Noted British academic and journalist Alison Wolf offers a surprising and thoughtful study of the professional elite, and examines the causes--and limits--of women's rise and the consequences of their difficult choices. The gender gap is closing. Today, for the first time in history, tens of millions of women are spending more time at the boardroom table than the kitchen table. These professional women are highly ambitious and highly educated, enjoying the same lifestyle prerogatives as their male counterparts. They are working longer and marrying later--if they marry at all. They are heading Fortune 500 companies and appearing on the covers of Forbes and Businessweek. They represent a special type of working woman--the kind who doesn't just punch a clock for a paycheck, but derives self-worth and pleasure from wielding professional power. At the same time that the gender gap is narrowing, the gulf is widening among women themselves. While blockbuster books such as Lean In focus only on women in high pressure jobs, in reality there are four women in traditionally female roles for every Sheryl Sandberg. In this revealing and deeply intelligent book, Alison Wolf examines why more educated women work longer hours, why having children early is a good idea, and how feminism created a less equal world.
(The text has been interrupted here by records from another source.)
(** [verify_header] accepts exactly the valid children of the previous
    header, where the products of its checks stay in 256 bits. *)
Theorem verify_header_exact s header prev nodes : products_fit prev ->
  verify_header s header prev nodes = Ret true <-> valid_child s header prev nodes.
Proof. intros Hf. split; [apply verify_header_sound | by apply verify_header_complete]. Qed.

End Verify.

(** ** Reachable states *)

Section Reachable.
Context {RL : RlpLib} {KC : Keccak} {SH : Sha256} {EH : Ethash} (D : list Z -> Prop).

(** The headers that the contract accepts: no two have the same hash, and
    the numbers are 64-bit numbers. *)
Record Submissions : Prop := {
  sub_free : collision_free D;
  sub_number d header : D d -> decode_header d = Some header -> 0 <= number header
}.

(** A call that returns.  In trust mode the header is not verified: the
    signer is trusted to number it. *)
Inductive step : EthClient -> EthClient -> Prop :=
| step_add env s d nodes s' : D d -> add_block_header env s d nodes = Ret s' ->
    (forall header, trusted_signer s <> None -> decode_header d = Some header -> numbered s header) -> step s s'
| step_signer env s signer s' : update_trusted_signer env s signer = Ret s' -> step s s'
| step_paused env s mask s' : client_set_paused env s mask = Ret s' -> step s s'.

Inductive reachable : EthClient -> Prop :=
| reach_init v e roots d hT fT conf signer s : D d -> 1 <= fT <= hT ->
    init None v e roots d hT fT conf signer = Ret s -> reachable s
| reach_step s s' : reachable s -> step s s' -> reachable s'.

Lemma add_block_header_inv env s d nodes s' : add_block_header env s d nodes = Ret s' ->
  exists header, decode_header d = Some header /\ client_is_paused env s PAUSE_ADD_BLOCK_HEADER = false /\
    authorize_header env s header nodes = Ret tt /\ record_header s header = Ret s'.
Proof.
  unfold add_block_header. intros H. apply outcome_bind_inv in H as (u & Hpa%assert_inv & H).
  apply outcome_bind_inv in H as (header & Hd%expect_inv & H). apply outcome_bind_inv in H as ([] & Ha & H).
  exists header. rewrite negb_true_iff in Hpa. done.
Qed.

Lemma authorize_valid env s header nodes : authorize_header env s header nodes = Ret tt -> trusted_signer s = None ->
  exists prev, headers s !! parent_hash header = Some prev /\ valid_child s header prev nodes.
Proof.
  unfold authorize_header. intros H Ht. rewrite Ht in H. apply outcome_bind_inv in H as (prev & Hp%expect_inv & H).
  apply outcome_bind_inv in H as (v & Hv & ->%assert_inv). exists prev. split; [done | by apply verify_header_sound].
Qed.

Lemma valid_numbered lo hi s header prev nodes : known_inv D lo hi s -> headers s !! parent_hash header = Some prev ->
  valid_child s header prev nodes -> numbered s header.
Proof.
  intros K Hp Hv p Hi. destruct (ki_header _ _ _ _ K _ _ Hp) as (i & d & Ei & Hn & _). rewrite Hi in Ei. injection Ei as <-.
  rewrite (vc_number _ _ _ _ Hv). lia.
Qed.

Lemma client_step_inv s s' : Submissions -> step s s' -> client_inv D s -> client_inv D s'.
Proof.
  intros [Hcf _] [env s0 d nodes s1 HD Hadd Htrust|env s0 signer s1 H|env s0 mask s1 H] Hinv.
  - destruct (add_block_header_inv _ _ _ _ _ Hadd) as (header & Hd & _ & Ha & Hr).
    apply (record_header_client_inv D s0 d header s1 Hcf Hinv HD Hd); [|done].
    destruct (decide (trusted_signer s0 = None)) as [Ht|Ht]; [|by apply Htrust].
    destruct (authorize_valid _ _ _ _ Ha Ht) as (prev & Hp & Hv). destruct Hinv as (_ & lo & hi & K & _ & _).
    by apply (valid_numbered lo hi s0 header prev nodes).
  - apply outcome_bind_inv in H as (u & _ & <-%Ret_inj). by apply set_admin_client_inv.
  - apply outcome_bind_inv in H as (u & _ & <-%Ret_inj). by apply set_admin_client_inv.
Qed.

Lemma client_reachable_inv s : Submissions -> reachable s -> client_inv D s.
Proof.
  intros HS. induction 1 as [v e roots d hT fT conf signer s HD Ht Hi|s s' _ IH Hstep].
  - apply (init_client_inv D v e roots d hT fT conf signer s HD Hi Ht). intros header Hd. by apply (sub_number HS d).
  - by apply (client_step_inv s).
Qed.

(** The canonical hash at a retained number is the ancestor of the best
    header there. *)
Lemma canonical_ancestor s n : client_inv D s -> known_hashes s n <> [] -> n <= last_block_number s ->
  exists h i, ancestor (infos s) (best_header_hash s) (Z.to_nat (last_block_number s - n)) = Some h /\
    block_hash s n = Some h /\ infos s !! h = Some i /\ info_number i = n.
Proof.
  intros (_ & lo & hi & K & C & _) Hkn Hle. destruct (ch_best _ _ _ C) as (b & Hb & _). pose proof (last_block_number_best s b Hb) as Hl.
  assert (lo <= n) as Hlo.
  { unfold known_hashes in Hkn. apply (ki_span _ _ _ _ K). destruct (all_header_hashes s !! n); done. }
  set (k := Z.to_nat (last_block_number s - n)).
  destruct (ancestor_exists _ _ _ _ k _ _ K Hb) as (h & i & Hh & Hi & Hn); [lia|]. exists h, i. split; [done|].
  pose proof (ch_canon _ _ _ C k h Hh ltac:(lia)) as Hc. replace (last_block_number s - Z.of_nat k) with n in Hc by lia.
  split; [done|]. split; [done | lia].
Qed.

(** ** Properties *)

(** C9: The canonical chain of a reachable client: the best header has the
    largest total difficulty of all retained headers, the canonical hash at
    every number from the oldest retained header up to the best one is the
    ancestor of the best header at that number, and there is none above it. *)
Theorem client_follows_heaviest s : Submissions -> reachable s ->
  (exists b, infos s !! best_header_hash s = Some b /\ info_number b = last_block_number s /\
     forall h i, infos s !! h = Some i -> total_difficulty i <= total_difficulty b) /\
  (forall n, known_hashes s n <> [] -> n <= last_block_number s ->
     exists h i, ancestor (infos s) (best_header_hash s) (Z.to_nat (last_block_number s - n)) = Some h /\
       block_hash s n = Some h /\ infos s !! h = Some i /\ info_number i = n) /\
  (forall n, last_block_number s < n -> block_hash s n = None).
Proof.
  intros HS Hr. pose proof (client_reachable_inv s HS Hr) as Hinv. destruct Hinv as (Ht & lo & hi & K & C & R). destruct (ch_best _ _ _ C) as (b & Hb & Hmax).
  pose proof (last_block_number_best s b Hb) as Hl. split; [by exists b|]. split; [|apply (ch_above _ _ _ C)].
  intros n Hkn Hle. apply canonical_ancestor; [by exact (conj Ht (ex_intro _ lo (ex_intro _ hi (conj K (conj C R))))) | done..].
Qed.

(** Every hash the client answers for a number, however old, is the hash of
    a header with that number that was submitted to it. *)
Theorem block_hash_was_submitted s n h : Submissions -> reachable s -> block_hash s n = Some h ->
  exists d header, D d /\ decode_header d = Some header /\ hash header = h /\ number header = n.
Proof. intros HS Hr. destruct (client_reachable_inv s HS Hr) as (_ & lo & hi & _ & C & _). apply (ch_submitted _ _ _ C). Qed.

(** A retained header is less than [finalized_gc_threshold] below the best
    one, and the retained numbers have no gaps. *)
Theorem client_forgets_old s n : Submissions -> reachable s -> known_hashes s n <> [] ->
  last_block_number s - finalized_gc_threshold s < n /\
  forall m, n <= m <= last_block_number s -> is_Some (all_header_hashes s !! m).
Proof.
  intros HS Hr Hkn. destruct (client_reachable_inv s HS Hr) as (_ & lo & hi & K & C & R).
  assert (lo <= n <= hi) as Hn.
  { unfold known_hashes in Hkn. apply (ki_span _ _ _ _ K). by destruct (all_header_hashes s !! n). }
  split; [unfold recent in R; lia|]. intros m Hm. apply (ki_span _ _ _ _ K).
  destruct (ch_best _ _ _ C) as (b & Hb & _). pose proof (known_span _ _ _ _ _ _ K Hb).
  rewrite (last_block_number_best _ _ Hb) in Hm. lia.
Qed.

(** C10: The prover and the client together.  When the prover asks a
    reachable client and accepts its answer, and no header submitted to the
    client has the hash of the given header without being it, then the
    receipt with the log is in the trie of a header that was submitted to
    the client, that has the configured number of confirmations, that is
    canonical there, and that, while its number is retained, is the
    ancestor at its number of the heaviest header. *)
Theorem accepted_log_is_canonical s env env' self li le ri rd hd proof client n h bh :
  Submissions -> reachable s -> (forall d, D d -> keccak256 d = keccak256 hd -> d = hd) ->
  verify_log_entry env self li le ri rd hd proof false = Some (BlockHashSafe client n h) ->
  block_hash_safe s n = Ret bh -> on_block_hash env' bh h = Some true ->
  exists log receipt header,
    decode_log le = Some log /\ decode_receipt rd = Some receipt /\ logs receipt !! as_usize li = Some log /\
    decode_header hd = Some header /\ verify_trie_proof (receipts_root header) (rlp_uint ri) proof = Some rd /\
    D hd /\ block_hash s (number header) = Some (hash header) /\
    number header + num_confirmations s <= last_block_number s /\
    (0 <= num_confirmations s -> known_hashes s (number header) <> [] ->
       ancestor (infos s) (best_header_hash s) (Z.to_nat (last_block_number s - number header)) = Some (hash header)).
Proof.
  intros HS Hr Hcf Hv Hs Ho. apply verify_log_entry_inv in Hv as (log & receipt & header & Hl & Hrc & Hh & Hlog & Htrie & E); [|done].
  injection E as -> -> ->. exists log, receipt, header. unfold on_block_hash, guard_bool in Ho. destruct (is_owner env'); [|done].
  cbn in Ho. injection Ho as Ho. apply bool_decide_eq_true in Ho as ->. unfold block_hash_safe in Hs.
  destruct (block_hash s (number header)) as [x|] eqn:Ex; [|by apply Ret_inj in Hs].
  apply outcome_bind_inv in Hs as (y & [-> _]%checked_inv & Hs%Ret_inj). destruct (_ <? _) eqn:El; [done|]. injection Hs as ->.
  zbool. do 5 (split; [done|]). pose proof (client_reachable_inv s HS Hr) as Hinv. split.
  - destruct Hinv as (_ & lo & hi & _ & C & _). destruct (ch_submitted _ _ _ C _ _ Ex) as (d & x & HD & Hd & Hx & _).
    rewrite <- (Hcf d HD); [done|]. by rewrite <- (decode_header_hash _ _ Hd), <- (decode_header_hash _ _ Hh).
  - split; [done|]. split; [lia|]. intros H0 Hkn.
    destruct (canonical_ancestor s (number header) Hinv Hkn) as (x & i & Hx & Hc & _); [lia|]. congruence.
Qed.

End Reachable.

(** ** The seal hash *)

(** A list followed by more bytes is not the encoding of a list. *)
Lemma encode_list_closed items items' e : payload_size (Lst items) < 2 ^ 64 -> payload_size (Lst items') < 2 ^ 64 -> e <> [] ->
  (RlpRef.encode (Lst items) ++ e)%list <> RlpRef.encode (Lst items').
Proof.
  assert (forall l, payload_size (Lst l) < 2 ^ 64 -> Z.of_nat (length (concat (map RlpRef.encode l))) < 2 ^ 64) as Hlen.
  { intros l Hl. pose proof (RlpRef.length_encode (Lst l) Hl) as [_ H]. cbn [RlpRef.encode] in H. rewrite length_app in H.
    eapply Z.le_lt_trans; [|exact Hl]. induction l as [|x l IH]; [done|]. cbn [map concat payload_size foldr] in *.
    rewrite length_app. pose proof (payload_size_nonneg x). pose proof (payload_size_nonneg (Lst l)) as Hn. cbn [payload_size] in Hn.
    pose proof (RlpRef.length_encode x ltac:(lia)). specialize (IH ltac:(lia)).
    pose proof (RlpRef.length_encode (Lst l) ltac:(cbn [payload_size]; lia)) as [_ H']. cbn [RlpRef.encode payload_size] in H'.
    rewrite length_app in H'. specialize (IH ltac:(lia)). lia. }
  intros H1 H2 He Heq. apply He. cbn [RlpRef.encode] in Heq.
  pose proof (RlpRef.split_prefix true (concat (map RlpRef.encode items)) e (Hlen _ H1)) as S1.
  pose proof (RlpRef.split_prefix true (concat (map RlpRef.encode items')) [] (Hlen _ H2)) as S2.
  cbv iota in S1, S2. rewrite app_nil_r in S2. rewrite Heq, S2 in S1. by injection S1.
Qed.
Her ideas are sure to provoke and surprise, as she challenges much of what the liberal and conservative media consider to be women's best interests.

Details

  • Title The XX Factor: How the Rise of Working Women Has Created a Far Less Equal World
  • Author Alison Wolf
  • Binding Hardcover
  • Edition First American E
  • Pages 416
  • Volumes 1
  • Language ENG
  • Publisher Crown Publishing Group (NY), NY
  • Date 2013-10-01
  • ISBN 9780307590404 / 0307590402
  • Weight 1.41 lbs (0.64 kg)
  • Dimensions 9.5 x 6.36 x 1.36 in (24.13 x 16.15 x 3.45 cm)
  • Library of Congress Catalog Number 2013011785
  • Dewey Decimal Code 331.4

Excerpt

1

Goodbye to All That: The Fracturing of Sisterhood

Nancy Astor became a political superstar at the twentieth century’s beginning. Margaret Thatcher, the Iron Lady, was the UK’s first female prime minister and an icon of the century’s later decades. And as a new century got under way, Barack Obama beat Hillary Clinton to win the Democratic primaries and his party’s presidential nomination.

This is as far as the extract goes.